Mariam Tawfik's film The shamash stays the same but the Atua is different embodies radical sci-fi visions that reimagine indigenous futures—not through Western techno-utopianism, but as a reclamation of Mesopotamia's stolen temporalities. Filmed during her first trip to Iraq in 2024, Tawfik's work rejects both colonial amnesia and fossilised nostalgia, proposing instead an Indigenous Futurism rooted in Iraq's layered history of disruption and its unexpected resonances with te ao Māori. For Tawfik, the future was always buried in the land.

Standing by the Euphrates river, Tawfik found a taniwha. The river rippled with the slowed-down acapella of Asfour by Aida El Ayoubi on the radio, the melody dissolving into the hum of Mosul’s markets, the beat of a darbukka. Beneath the surface, something watched—its eyes reflecting the split moon of Surah Al-Qamar and vibrating from pūrerehua, the Prophet’s miracle shimmering over Nasiriyah. By sunrise, The Ahwar (marshes) echoed with the qassaba and kōauau, Hinetītama and Aya welcoming the new day. Later, at the spiral of Samarra’s Malwiya, hand drums spoke to Tawfik’s tūpuna in echoes, humming with a question: What is the sound of the sun? The Lyre of Ur, Tawfik’s father said—but to her, it was the voices of her parents and tūpuna, weaving into Shamash’s gaze. Then Baghdad’s sky cracked open, revealing Peretū’s crater, tui calls looping into the lyre’s strings, and the worlds bled together.

The film draws striking parallels between Mesopotamian and Māori worldviews—two traditions separated by oceans yet united in their understanding of humanity's relationship to land. The Sumerian water god Enki, who moulded humans from the clay of the Abzu, mirrors Tāne Mahuta shaping the first woman, Hineahuone, from riverbank soil. Both narratives frame creation as an act of kinship with the earth, not dominion over it. Similarly, the Babylonian Ishtar's descent into the underworld—which stalled the seasons—finds its echo in Hinenuitepō, whose withdrawal to the realm of death established the natural cycle of life.
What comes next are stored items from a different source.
Definition word_byte : list (ascii -> bool) := [is_upper; is_lower; is_digit].
Definition ownerPattern : regex :=
  RSeq (one_of word_byte) (ROpt (RSeq (RStar (one_of (Ascii.eqb "-" :: word_byte))) (one_of word_byte))).
Definition repositoryPattern : regex :=
  RPlus (one_of ([Ascii.eqb "_"; Ascii.eqb "."; Ascii.eqb "-"] ++ word_byte)).

Definition ErrInvalidRequest : goerror := ErrNew "GitHub connector request is invalid".
Definition ErrCredential : goerror := ErrNew "GitHub credential capability is invalid".
Definition ErrExecution : goerror := ErrNew "GitHub request execution failed".
Definition ErrResponse : goerror := ErrNew "GitHub response is invalid".

Definition validOwner (value : string) : bool :=
  (0 <? slen value) && (slen value <=? maximumOwner) && matches ownerPattern value && negb (str_contains value "--").
Definition validRepository (value : string) : bool :=
  (0 <? slen value) && (slen value <=? maximumRepo) && negb (String.eqb value ".") && negb (String.eqb value "..")
  && matches repositoryPattern value.

Record destinationConfig := mkDestination { dst_BaseURL : string; dst_Owner : string }.
Definition set_destination (name : string) (m : member) (d : destinationConfig) : option destinationConfig :=
  let '(mkDestination b o) := d in
  if String.eqb name "base_url" then set_string m b ≫= fun b => Some (mkDestination b o)
  else set_string m o ≫= fun o => Some (mkDestination b o).

(** [PullReader]; a [CommentWriter] has the same fields. *)
Record PullReader := mkReader { rd_baseURL : GoUrl.URL; rd_owner : string; rd_instanceSelector : string }.

Definition newPullReader (instance : ConnectorInstance) : result PullReader :=
  let definition := ci_definition instance in
  if negb (is_ok (ValidateConnectorInstanceDefinition definition))
     || negb (String.eqb (ci_ConnectorType definition) ConnectorTypeName) || negb (ci_Enabled definition) then
    Err (ErrNew "GitHub connector instance is invalid")
  else
    match decode_document ["base_url"; "owner"]%string true set_destination (mkDestination "" "")
            (ci_DestinationConfig definition) with
    | None => Err (ErrNew "GitHub destination configuration is invalid")
    | Some destination =>
        match url_Parse (dst_BaseURL destination) with
        | None => Err (ErrNew "GitHub base URL is invalid")
        | Some u =>
            if negb (String.eqb (u_Scheme u) "https") || String.eqb (u_Host u) "" || u_User u
               || negb (String.eqb (u_RawQuery u) "") || negb (String.eqb (u_Fragment u) "")
               || negb (String.eqb (u_Path u) (TrimSuffix (u_Path u) "/")) then
              Err (ErrNew "GitHub base URL is invalid")
            else if negb (validOwner (dst_Owner destination)) then Err (ErrNew "GitHub owner is invalid")
            else Ok (mkReader u (dst_Owner destination) (ci_Selector definition))
        end
    end.

(** [newCommentWriter] *)
Definition newCommentWriter (instance : ConnectorInstance) : result PullReader :=
  newPullReader instance ≫= fun reader =>
  Ok (mkReader (rd_baseURL reader) (rd_owner reader) (rd_instanceSelector reader)).

(** ** Arguments *)

(** A [json.Number] field takes a number, or a string that is one. *)
Definition is_number_text (s : string) : bool :=
  match lex_number s with Some (_, rest) => String.eqb rest "" | None => false end.
Definition set_number (m : member) (old : string) : option string :=
  match m_value m with
  | JNull => Some old
  | JNumber text => Some text
  | JString s => if is_number_text s then Some s else None
  | _ => None
  end.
As an Iraqi raised in Aotearoa, The shamash stays the same but the Atua is different is also a meditation on diasporic belonging. Tawfik captures the duality of living between two sacred waters—the Tigris and Euphrates of ancestral memory and the awa of Aotearoa. Her film suggests that mātauranga Māori offers Iraqis in the diaspora a framework to reconnect with their own indigeneity. The revitalisation of te reo Māori mirrors the potential revival of Akkadian and Sumerian linguistic roots, while kaitiakitanga o te wai reflects Mesopotamia's legacy of water stewardship. Tawfik overlays Atua with Anunnaki, suggesting these pantheons have always been in dialogue—Ishtar's hymns and the chants of Hinenuitepō as variations on the same hymn to life.

Tawfik's futurism is no escapist fantasy but a survival toolkit, an urgent proposition: as Iraq faces the potential death of the Euphrates and Tigris by 2040, and Aotearoa battles to gain legal personhood to protect its awa, both cultures are forced to reconcile ancient wisdom with modern crisis. Through this lens, Tawfik proposes indigenous epistemologies as operational blueprints for post-capitalist futures. Both Mesopotamian and Māori kaitiakitanga emerge as radical alternatives to extractive modernity.